▸ Goal of the exercise
Repeat the entries below exactly. Begin with the first line and end with the line that contains "omap (fun x".

(Dataset entries)
(* ===== verification/Protos.v ===== *)
(** * The system calls and their numbers

    The prototypes of Kernel/Include/syscalls.h (lines 303-1192), the argument
    lists of every [SYSCALL_DEFINE] of sys.c, fork.c, syscall3.c, open.c and
    read_write.c, and Kernel/arch/x86/entry/syscalls/syscall_64.tbl, row by row.
    Text between [#if] and [#endif] stays conditional: a guard is a conjunction
    of disjunctions of symbols that are defined or not.  The 32-bit entries
    ([COMPAT_SYSCALL_DEFINE]) are not here: their prototypes are in
    linux/compat.h. *)
From stdpp Require Import strings.
From S2P Require Import Prelude Entry.
#[local] Open Scope Z_scope.

#[local] Abbreviation T := TName (only parsing).
#[local] Abbreviation struct := TStruct (only parsing).
#[local] Abbreviation union := TUnion (only parsing).
#[local] Abbreviation enum := TEnum (only parsing).

(** [#if]: which symbols are defined (and whether [BITS_PER_LONG == 32]) *)
Definition guard := list (list (bool * string)).
Definition holds (c : string -> bool) (g : guard) : bool :=
  forallb (existsb (fun '(b, s) => eqb (c s) b)) g.

(** [linkage long sys_name(params);] *)
Record proto := Proto { p_linkage : string; p_name : string; p_params : list ctype }.
Abbreviation P := (Proto "asmlinkage") (only parsing).
(** All prototypes are inside [#ifndef CONFIG_ARCH_HAS_SYSCALL_WRAPPER], line 303. *)
Definition under (g : guard) (l : list proto) : list (guard * proto) :=
  map (pair ([(false, "CONFIG_ARCH_HAS_SYSCALL_WRAPPER")] :: g)) l.
Abbreviation always := (under []) (only parsing).
(** What the preprocessor leaves *)
Definition visible {A} (c : string -> bool) (l : list (guard * A)) : list A :=
  omap (fun x => if holds c (fst x) then Some (snd x) else None) l.

(** ** Prototypes *)

Definition protos_1 : list (guard * proto) :=
  always [
    P "io_setup" [unsigned; user (T "aio_context_t")]; P "io_destroy" [T "aio_context_t"];
    P "io_submit" [T "aio_context_t"; long; user (user (struct "iocb"))];
    P "io_cancel" [T "aio_context_t"; user (struct "iocb"); user (struct "io_event")];
    P "io_getevents" [T "aio_context_t"; long; long; user (struct "io_event"); user (struct "__kernel_timespec")];
    P "io_getevents_time32" [T "__u32"; T "__s32"; T "__s32"; user (struct "io_event"); user (struct "old_timespec32")];
    P "io_pgetevents" [T "aio_context_t"; long; long; user (struct "io_event"); user (struct "__kernel_timespec"); ptr (const (struct "__aio_sigset"))];
    P "io_pgetevents_time32" [T "aio_context_t"; long; long; user (struct "io_event"); user (struct "old_timespec32"); ptr (const (struct "__aio_sigset"))];
    P "io_uring_setup" [T "u32"; user (struct "io_uring_params")];
    P "io_uring_enter" [unsigned; T "u32"; T "u32"; T "u32"; user (const TVoid); T "size_t"];
    P "io_uring_register" [unsigned; unsigned; user TVoid; unsigned];
    P "setxattr" [user (const char); user (const char); user (const TVoid); T "size_t"; int];
    P "lsetxattr" [user (const char); user (const char); user (const TVoid); T "size_t"; int];
    P "fsetxattr" [int; user (const char); user (const TVoid); T "size_t"; int];
    P "getxattr" [user (const char); user (const char); user TVoid; T "size_t"];
    P "lgetxattr" [user (const char); user (const char); user TVoid; T "size_t"];
    P "fgetxattr" [int; user (const char); user TVoid; T "size_t"];
    P "listxattr" [user (const char); user char; T "size_t"];
    P "llistxattr" [user (const char); user char; T "size_t"]; P "flistxattr" [int; user char; T "size_t"];
    P "removexattr" [user (const char); user (const char)]; P "lremovexattr" [user (const char); user (const char)];
    P "fremovexattr" [int; user (const char)]; P "getcwd" [user char; ulong]; P "eventfd2" [unsigned; int];
    P "epoll_create1" [int]; P "epoll_ctl" [int; int; int; user (struct "epoll_event")];
    P "epoll_pwait" [int; user (struct "epoll_event"); int; int; user (const (T "sigset_t")); T "size_t"];
    P "epoll_pwait2" [int; user (struct "epoll_event"); int; user (const (struct "__kernel_timespec")); user (const (T "sigset_t")); T "size_t"];
    P "dup" [unsigned]; P "dup3" [unsigned; unsigned; int]; P "fcntl" [unsigned; unsigned; ulong]] ++
  under [[(true, "BITS_PER_LONG == 32")]] [
    P "fcntl64" [unsigned; unsigned; ulong]] ++
  always [
    P "inotify_init1" [int]; P "inotify_add_watch" [int; user (const char); T "u32"];
    P "inotify_rm_watch" [int; T "__s32"]; P "ioctl" [unsigned; unsigned; ulong]; P "ioprio_set" [int; int; int];
    P "ioprio_get" [int; int]; P "flock" [unsigned; unsigned];
    P "mknodat" [int; user (const char); T "umode_t"; unsigned]; P "mkdirat" [int; user (const char); T "umode_t"];
    P "unlinkat" [int; user (const char); int]; P "symlinkat" [user (const char); int; user (const char)];
    P "linkat" [int; user (const char); int; user (const char); int];
    P "renameat" [int; user (const char); int; user (const char)]; P "umount" [user char; int];
    P "mount" [user char; user char; user char; ulong; user TVoid];
    P "pivot_root" [user (const char); user (const char)]; P "statfs" [user (const char); user (struct "statfs")];
    P "statfs64" [user (const char); T "size_t"; user (struct "statfs64")];
    P "fstatfs" [unsigned; user (struct "statfs")]; P "fstatfs64" [unsigned; T "size_t"; user (struct "statfs64")];
    P "statmount" [user (const (struct "mnt_id_req")); user (struct "statmount"); T "size_t"; unsigned];
    P "listmount" [user (const (struct "mnt_id_req")); user (T "u64"); T "size_t"; unsigned];
    P "truncate" [user (const char); long]; P "ftruncate" [unsigned; ulong]] ++
  under [[(true, "BITS_PER_LONG == 32")]] [
    P "truncate64" [user (const char); T "loff_t"]; P "ftruncate64" [unsigned; T "loff_t"]] ++
  always [
    P "fallocate" [int; int; T "loff_t"; T "loff_t"]; P "faccessat" [int; user (const char); int];
    P "faccessat2" [int; user (const char); int; int]].

Definition protos_2 : list (guard * proto) :=
  always [
    P "chdir" [user (const char)]; P "fchdir" [unsigned]; P "chroot" [user (const char)];
    P "fchmod" [unsigned; T "umode_t"]; P "fchmodat" [int; user (const char); T "umode_t"];
    P "fchmodat2" [int; user (const char); T "umode_t"; unsigned];
    P "fchownat" [int; user (const char); T "uid_t"; T "gid_t"; int]; P "fchown" [unsigned; T "uid_t"; T "gid_t"];
    P "openat" [int; user (const char); int; T "umode_t"];
    P "openat2" [int; user (const char); ptr (struct "open_how"); T "size_t"]; P "close" [unsigned];
    P "close_range" [unsigned; unsigned; unsigned]; P "vhangup" []; P "pipe2" [user int; int];
    P "quotactl" [unsigned; user (const char); T "qid_t"; user TVoid];
    P "quotactl_fd" [unsigned; unsigned; T "qid_t"; user TVoid];
    P "getdents64" [unsigned; user (struct "linux_dirent64"); unsigned];
    P "llseek" [unsigned; ulong; ulong; user (T "loff_t"); unsigned]; P "lseek" [unsigned; T "off_t"; unsigned];
    P "read" [unsigned; user char; T "size_t"]; P "write" [unsigned; user (const char); T "size_t"];
    P "readv" [ulong; user (const (struct "iovec")); ulong];
    P "writev" [ulong; user (const (struct "iovec")); ulong];
    P "pread64" [unsigned; user char; T "size_t"; T "loff_t"];
    P "pwrite64" [unsigned; user (const char); T "size_t"; T "loff_t"];
    P "preadv" [ulong; user (const (struct "iovec")); ulong; ulong; ulong];
    P "pwritev" [ulong; user (const (struct "iovec")); ulong; ulong; ulong];
    P "sendfile64" [int; int; user (T "loff_t"); T "size_t"];
    P "pselect6" [int; user (T "fd_set"); user (T "fd_set"); user (T "fd_set"); user (struct "__kernel_timespec"); user TVoid];
    P "pselect6_time32" [int; user (T "fd_set"); user (T "fd_set"); user (T "fd_set"); user (struct "old_timespec32"); user TVoid];
    P "ppoll" [user (struct "pollfd"); unsigned; user (struct "__kernel_timespec"); user (const (T "sigset_t")); T "size_t"];
    P "ppoll_time32" [user (struct "pollfd"); unsigned; user (struct "old_timespec32"); user (const (T "sigset_t")); T "size_t"];
    P "signalfd4" [int; user (T "sigset_t"); T "size_t"; int];
    P "vmsplice" [int; user (const (struct "iovec")); ulong; unsigned];
    P "splice" [int; user (T "loff_t"); int; user (T "loff_t"); T "size_t"; unsigned];
    P "tee" [int; int; T "size_t"; unsigned]; P "readlinkat" [int; user (const char); user char; int];
    P "newfstatat" [int; user (const char); user (struct "stat"); int]; P "newfstat" [unsigned; user (struct "stat")]] ++
  under [[(true, "__ARCH_WANT_STAT64"); (true, "__ARCH_WANT_COMPAT_STAT64")]] [
    P "fstat64" [ulong; user (struct "stat64")]; P "fstatat64" [int; user (const char); user (struct "stat64"); int]] ++
  always [
    P "sync" []; P "fsync" [unsigned]; P "fdatasync" [unsigned];
    P "sync_file_range2" [int; unsigned; T "loff_t"; T "loff_t"];
    P "sync_file_range" [int; T "loff_t"; T "loff_t"; unsigned]; P "timerfd_create" [int; int];
    P "timerfd_settime" [int; int; user (const (struct "__kernel_itimerspec")); user (struct "__kernel_itimerspec")];
    P "timerfd_gettime" [int; user (struct "__kernel_itimerspec")];
    P "timerfd_gettime32" [int; user (struct "old_itimerspec32")];
    P "timerfd_settime32" [int; int; user (const (struct "old_itimerspec32")); user (struct "old_itimerspec32")];
    P "utimensat" [int; user (const char); user (struct "__kernel_timespec"); int];
    P "utimensat_time32" [unsigned; user (const char); user (struct "old_timespec32"); int];
    P "acct" [user (const char)]; P "capget" [T "cap_user_header_t"; T "cap_user_data_t"];
    P "capset" [T "cap_user_header_t"; const (T "cap_user_data_t")]; P "personality" [unsigned]; P "exit" [int];
    P "exit_group" [int]; P "waitid" [int; T "pid_t"; user (struct "siginfo"); int; user (struct "rusage")];
    P "set_tid_address" [user int]; P "unshare" [ulong];
    P "futex" [user (T "u32"); int; T "u32"; user (const (struct "__kernel_timespec")); user (T "u32"); T "u32"];
    P "futex_time32" [user (T "u32"); int; T "u32"; user (const (struct "old_timespec32")); user (T "u32"); T "u32"];
    P "get_robust_list" [int; user (user (struct "robust_list_head")); user (T "size_t")];
    P "set_robust_list" [user (struct "robust_list_head"); T "size_t"];
    P "futex_waitv" [ptr (struct "futex_waitv"); unsigned; unsigned; user (struct "__kernel_timespec"); T "clockid_t"]].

▸ Solution to this exercise
(* ===== verification/Protos.v ===== *)
(** * The system calls and their numbers

    The prototypes of Kernel/Include/syscalls.h (lines 303-1192), the argument
    lists of every [SYSCALL_DEFINE] of sys.c, fork.c, syscall3.c, open.c and
    read_write.c, and Kernel/arch/x86/entry/syscalls/syscall_64.tbl, row by row.
    Text between [#if] and [#endif] stays conditional: a guard is a conjunction
    of disjunctions of symbols that are defined or not.  The 32-bit entries
    ([COMPAT_SYSCALL_DEFINE]) are not here: their prototypes are in
    linux/compat.h. *)
From stdpp Require Import strings.
From S2P Require Import Prelude Entry.
#[local] Open Scope Z_scope.

#[local] Abbreviation T := TName (only parsing).
#[local] Abbreviation struct := TStruct (only parsing).
#[local] Abbreviation union := TUnion (only parsing).
#[local] Abbreviation enum := TEnum (only parsing).

(** [#if]: which symbols are defined (and whether [BITS_PER_LONG == 32]) *)
Definition guard := list (list (bool * string)).
Definition holds (c : string -> bool) (g : guard) : bool :=
  forallb (existsb (fun '(b, s) => eqb (c s) b)) g.

(** [linkage long sys_name(params);] *)
Record proto := Proto { p_linkage : string; p_name : string; p_params : list ctype }.
Abbreviation P := (Proto "asmlinkage") (only parsing).
(** All prototypes are inside [#ifndef CONFIG_ARCH_HAS_SYSCALL_WRAPPER], line 303. *)
Definition under (g : guard) (l : list proto) : list (guard * proto) :=
  map (pair ([(false, "CONFIG_ARCH_HAS_SYSCALL_WRAPPER")] :: g)) l.
Abbreviation always := (under []) (only parsing).
(** What the preprocessor leaves *)
Definition visible {A} (c : string -> bool) (l : list (guard * A)) : list A :=
  omap (fun x => if holds c (fst x) then Some (snd x) else None) l.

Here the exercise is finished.